(Saved data entries)
Definition resourceNewRelicAlertConditionCreate (client : Client)
  (d : ResourceData) (r : Remote) : Proc Outcome :=
  condition <- buildAlertConditionStruct d ;;
  let (created, r) := CreateAlertCondition client condition r in
  match created with
  | inl err => ret (Some err, d, r)
  | inr condition =>
      let d :=
        SetId (serializeIDs [AlertCondition.PolicyID condition;
                             AlertCondition.ID condition]) d in
      ret (None, d, r)
  end.

Definition resourceNewRelicAlertConditionRead (client : Client)
  (d : ResourceData) (r : Remote) : Proc Outcome :=
  match parseIDs (Id d) 2 with
  | inl err => ret (Some err, d, r)
  | inr ids =>
      policyID <- index ids 0 ;;
      id <- index ids 1 ;;
      let (found, r) := GetAlertCondition client policyID id r in
      match found with
      | inl err =>
          match err with
          | ErrNotFound => ret (None, SetId "" d, r)
          | _ => ret (Some err, d, r)
          end
      | inr condition =>
          res <- readAlertConditionStruct condition d ;;
          ret (fst res, snd res, r)
      end
  end.

Definition resourceNewRelicAlertConditionUpdate (client : Client)
  (d : ResourceData) (r : Remote) : Proc Outcome :=
  condition <- buildAlertConditionStruct d ;;
  match parseIDs (Id d) 2 with
  | inl err => ret (Some err, d, r)
  | inr ids =>
      policyID <- index ids 0 ;;
      id <- index ids 1 ;;
      let condition := AlertCondition.set_PolicyID policyID condition in
      let condition := AlertCondition.set_ID id condition in
      let (updated, r) := UpdateAlertCondition client condition r in
      match updated with
      | inl err => ret (Some err, d, r)
      | inr updatedCondition =>
          res <- readAlertConditionStruct updatedCondition d ;;
          ret (fst res, snd res, r)
      end
  end.

Definition resourceNewRelicAlertConditionDelete (client : Client)
  (d : ResourceData) (r : Remote) : Proc Outcome :=
  match parseIDs (Id d) 2 with
  | inl err => ret (Some err, d, r)
  | inr ids =>
      policyID <- index ids 0 ;;
      id <- index ids 1 ;;
      let (failure, r) := DeleteAlertCondition client policyID id r in
      match failure with
      | Some err => ret (Some err, d, r)
      | None => ret (None, SetId "" d, r)
      end
  end.

(** ** The vocabulary of the statements *)

Fixpoint string_forall (p : ascii -> bool) (s : string) : bool :=
  match s with
  | EmptyString => true
  | String c s' => p c && string_forall p s'
  end.

Definition fits_int32 (v : Z) : Prop := - 2 ^ 31 <= v < 2 ^ 31.

Definition is_not (sep : ascii) (c : ascii) : bool := negb (Ascii.eqb c sep).

(** A separator that cannot be taken for a part of a numeral. *)
Definition separator_ok (sep : ascii) : bool :=
  negb (strconv.is_digit sep) && is_not "-" sep && is_not "+" sep.

(** [token] is two integer parts, [a] then [b], with the separator between. *)
Definition splits_into_two (token : string) (a b : Z) : Prop :=
  exists s1 s2,
    token = s1 ++ String idSeparator s2 /\
    integer_part s1 = Some a /\ integer_part s2 = Some b.

(** What [GetOk] reports for the keys that decide the shape. *)
Definition has_nrql (d : ResourceData) : bool := snd (GetOk (nrql d)).
Definition has_type (d : ResourceData) : bool := snd (GetOk (type_ d)).
Definition has_entities (d : ResourceData) : bool := snd (GetOk (entities d)).
Definition has_metric (d : ResourceData) : bool := snd (GetOk (metric d)).

(** The line the call prints before it ends the process, if it does. *)
Definition shape_complaint (d : ResourceData) : option string :=
  if has_nrql d then
    if has_type d then Some "No type entry for NRQL query"
    else if has_entities d then Some "No entities for NRQL query"
    else if has_metric d then Some "No metric for NRQL query"
    else None
  else
    if negb (has_metric d)
    then Some "Must set matric value for metric-type conditions"
    else if negb (has_entities d)
    then Some "Must set entities for metric-type conditions"
    else if negb (has_type d)
    then Some "Must set type for metric-type conditions"
    else None.

(** The world a call of [buildAlertConditionStruct] leaves behind. *)
Definition world_after_build (d : ResourceData) (printed : option string)
  (w : World) : World :=
  {| isNRQL := if has_nrql d then true else isNRQL w;
     stdout := match printed with
               | Some msg => stdout w ++ [msg]
               | None => stdout w
               end |}.

Definition copy_of_term (t : TermBlock) (ct : AlertConditionTerm.t) : Prop :=
  AlertConditionTerm.Duration ct = duration t /\
  AlertConditionTerm.Operator ct = operator t /\
  AlertConditionTerm.Priority ct = priority t /\
  AlertConditionTerm.Threshold ct = threshold t /\
  AlertConditionTerm.TimeFunction ct = time_function t.

Definition both_user_defined (d : ResourceData) : bool :=
  snd (GetOk (user_defined_metric d)) &&
  snd (GetOk (user_defined_value_function d)).

(** The condition a returning call hands back, in closed form. *)
Definition condition_of_document (d : ResourceData) : AlertCondition.t :=
  {| AlertCondition.PolicyID := policy_id d;
     AlertCondition.ID := 0;
     AlertCondition.Type_ := type_ d;
     AlertCondition.Name := name d;
     AlertCondition.Enabled := true;
     AlertCondition.Entities := map strconv.Itoa (entities d);
     AlertCondition.Metric := metric d;
     AlertCondition.RunbookURL := runbook_url d;
     AlertCondition.Scope := condition_scope d;
     AlertCondition.Terms :=
       map (fun t => AlertConditionTerm.mk (duration t) (operator t)
                       (priority t) (threshold t) (time_function t))
           (term d);
     AlertCondition.NRQL := [];
     AlertCondition.UserDefined :=
       if both_user_defined d
       then AlertConditionUserDefined.mk (user_defined_metric d)
              (user_defined_value_function d)
       else AlertConditionUserDefined.zero;
     AlertCondition.ValueFunction := "" |}.

(** The two shapes of a document that [buildAlertConditionStruct] accepts. *)
Definition nrql_shaped (d : ResourceData) : Prop :=
  nrql d <> [] /\ type_ d = "" /\ entities d = [] /\ metric d = "".

Definition metric_shaped (d : ResourceData) : Prop :=
  nrql d = [] /\ type_ d <> "" /\ entities d <> [] /\ metric d <> "".

(** Both kinds of fields populated, or neither. *)
Definition shape_conflict (d : ResourceData) : Prop :=
  (nrql d <> [] /\ (type_ d <> "" \/ entities d <> [] \/ metric d <> "")) \/
  (nrql d = [] /\ type_ d = "" /\ entities d = [] /\ metric d = "").

(** The document a successful read leaves behind, in closed form. *)
Definition document_after_read (x : AlertCondition.t) (policyID : Z)
  (entityIDs : list Z) (d : ResourceData) : ResourceData :=
  {| Id := Id d;
     policy_id := policyID;
     name := AlertCondition.Name x;
     type_ := AlertCondition.Type_ x;
     entities := entityIDs;
     metric := AlertCondition.Metric x;
     runbook_url := AlertCondition.RunbookURL x;
     condition_scope := AlertCondition.Scope x;
     term :=
       map (fun src => mkTerm (AlertConditionTerm.Duration src)
                         (AlertConditionTerm.Operator src)
                         (AlertConditionTerm.Priority src)
                         (AlertConditionTerm.Threshold src)
                         (AlertConditionTerm.TimeFunction src))
           (AlertCondition.Terms x);
     value_function := AlertCondition.ValueFunction x;
     nrql :=
       map (fun src => mkNrql (AlertConditionNRQL.Query src)
                         (AlertConditionNRQL.SinceValue src))
           (AlertCondition.NRQL x);
     user_defined_metric :=
       AlertConditionUserDefined.Metric (AlertCondition.UserDefined x);
     user_defined_value_function :=
       AlertConditionUserDefined.ValueFunction (AlertCondition.UserDefined x)
  |}.

(** An entity that [strconv.ParseInt(entity, 10, 32)] rejects. *)
Definition bad_entity (entity : string) : Prop :=
  exists e, strconv.ParseInt entity 32 = inl e.

(** Modelled from the spec: the check of the configuration engine on the
    durations of a document; the engine is not among the sources.  It
    applies the validator installed for the duration of a term to every
    term of the document. *)
Definition term_durations_valid (res : Resource) (d : ResourceData) : bool :=
  forallb (fun t => accepts (term_duration_ValidateFunc res) "duration"
                      (duration t))
          (term d).

(** The documents of the acceptance test. *)
Definition metric_doc : ResourceData :=
  {| Id := "";
     policy_id := 40;
     name := "tf-test-foo";
     type_ := "apm_app_metric";
     entities := [1234];
     metric := "apdex";
     runbook_url := "https://foo.example.com";
     condition_scope := "application";
     term := [mkTerm 5 "below" "critical" 0.75%float "all"];
     value_function := "single_value";
     nrql := [];
     user_defined_metric := "";
     user_defined_value_function := "" |}.

Definition nrql_block : NrqlBlock :=
  mkNrql "SELECT count(*) from SyntheticCheck where monitorName = 'foo' and result != 'SUCCESS'"
         3.

(** The NRQL document of the test without its [type] line, which
    [buildAlertConditionStruct] does not accept next to an nrql block. *)
Definition nrql_doc : ResourceData :=
  {| Id := "";
     policy_id := 40;
     name := "tf-test-nrql-foo";
     type_ := "";
     entities := [];
     metric := "";
     runbook_url := "https://foo.example.com";
     condition_scope := "";
     term := [mkTerm 5 "below" "critical" 0.75%float "all"];
     value_function := "single_value";
     nrql := [nrql_block];
     user_defined_metric := "";
     user_defined_value_function := "" |}.

(** The NRQL document of the test as it is written, [type] line included. *)
Definition nrql_doc_with_type : ResourceData := Set_type "nrql_query" nrql_doc.

(** The same documents with a single term of one minute. *)
Definition nrql_doc_one_minute : ResourceData :=
  Set_term [mkTerm 1 "below" "critical" 0.75%float "all"] nrql_doc.

Definition metric_doc_one_minute : ResourceData :=
  Set_term [mkTerm 1 "below" "critical" 0.75%float "all"] metric_doc.

(** An entity as [buildAlertConditionStruct] writes one: the decimal
    rendering of a 32-bit integer. *)
Definition canonical_entity (entity : string) : Prop :=
  exists v, fits_int32 v /\ entity = strconv.Itoa v.

Definition condition_nrql_shaped (x : AlertCondition.t) : Prop :=
  AlertCondition.NRQL x <> [] /\ AlertCondition.Type_ x = "" /\
  AlertCondition.Entities x = [] /\ AlertCondition.Metric x = "".

Definition condition_metric_shaped (x : AlertCondition.t) : Prop :=
  AlertCondition.NRQL x = [] /\ AlertCondition.Type_ x <> "" /\
  AlertCondition.Entities x <> [] /\ AlertCondition.Metric x <> "".

Definition pair_whole_or_empty (u : AlertConditionUserDefined.t) : Prop :=
  (AlertConditionUserDefined.Metric u = "" /\
   AlertConditionUserDefined.ValueFunction u = "") \/
  (AlertConditionUserDefined.Metric u <> "" /\
   AlertConditionUserDefined.ValueFunction u <> "").

(** The fields that come back from a read followed by a build. *)
Definition same_fields_by_design (x y : AlertCondition.t) : Prop :=
  AlertCondition.Name y = AlertCondition.Name x /\
  AlertCondition.Type_ y = AlertCondition.Type_ x /\
  AlertCondition.Metric y = AlertCondition.Metric x /\
  AlertCondition.Entities y = AlertCondition.Entities x /\
  AlertCondition.RunbookURL y = AlertCondition.RunbookURL x /\
  AlertCondition.Scope y = AlertCondition.Scope x /\
  AlertCondition.Terms y = AlertCondition.Terms x /\
  AlertCondition.UserDefined y = AlertCondition.UserDefined x.

(** All the fields the mapping defines. *)
Definition same_mapped_fields (x y : AlertCondition.t) : Prop :=
  same_fields_by_design x y /\
  AlertCondition.NRQL y = AlertCondition.NRQL x /\
  AlertCondition.ValueFunction y = AlertCondition.ValueFunction x.

(** The round trip as the specification words it: the read succeeds, the
    build of the document read returns, and every mapped field is back. *)
Definition lossless_round_trip (x : AlertCondition.t) (d : ResourceData)
  (w : World) : Prop :=
  exists d' y w',
    readAlertConditionStruct x d w = Returns (None, d') w /\
    buildAlertConditionStruct d' w = Returns y w' /\
    same_mapped_fields x y.

(** A Metric-shaped condition of the remote service whose user-defined pair
    has a metric and no value function. *)
Definition half_pair_condition : AlertCondition.t :=
  {| AlertCondition.PolicyID := 40;
     AlertCondition.ID := 1234;
     AlertCondition.Type_ := "apm_app_metric";
     AlertCondition.Name := "tf-test-foo";
     AlertCondition.Enabled := true;
     AlertCondition.Entities := ["1234"];
     AlertCondition.Metric := "user_defined";
     AlertCondition.RunbookURL := "https://foo.example.com";
     AlertCondition.Scope := "application";
     AlertCondition.Terms :=
       [AlertConditionTerm.mk 5 "below" "critical" 0.75%float "all"];
     AlertCondition.NRQL := [];
     AlertCondition.UserDefined :=
       AlertConditionUserDefined.mk "Custom/Latency" "";
     AlertCondition.ValueFunction := "" |}.

(** ** Properties of the conversions *)

Example Itoa_samples :
  strconv.Itoa 0 = "0" /\ strconv.Itoa 12345 = "12345" /\
  strconv.Itoa (-70) = "-70".
Proof. repeat split. Qed.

§ What you should do: Quote every line of the records above, from the first down to the one holding "res <- readAlertConditionStruct condition", exactly as written.

§ Solution to this problem:
Definition resourceNewRelicAlertConditionCreate (client : Client)
  (d : ResourceData) (r : Remote) : Proc Outcome :=
  condition <- buildAlertConditionStruct d ;;
  let (created, r) := CreateAlertCondition client condition r in
  match created with
  | inl err => ret (Some err, d, r)
  | inr condition =>
      let d :=
        SetId (serializeIDs [AlertCondition.PolicyID condition;
                             AlertCondition.ID condition]) d in
      ret (None, d, r)
  end.

Definition resourceNewRelicAlertConditionRead (client : Client)
  (d : ResourceData) (r : Remote) : Proc Outcome :=
  match parseIDs (Id d) 2 with
  | inl err => ret (Some err, d, r)
  | inr ids =>
      policyID <- index ids 0 ;;
      id <- index ids 1 ;;
      let (found, r) := GetAlertCondition client policyID id r in
      match found with
      | inl err =>
          match err with
          | ErrNotFound => ret (None, SetId "" d, r)
          | _ => ret (Some err, d, r)
          end
      | inr condition =>
          res <- readAlertConditionStruct condition d ;;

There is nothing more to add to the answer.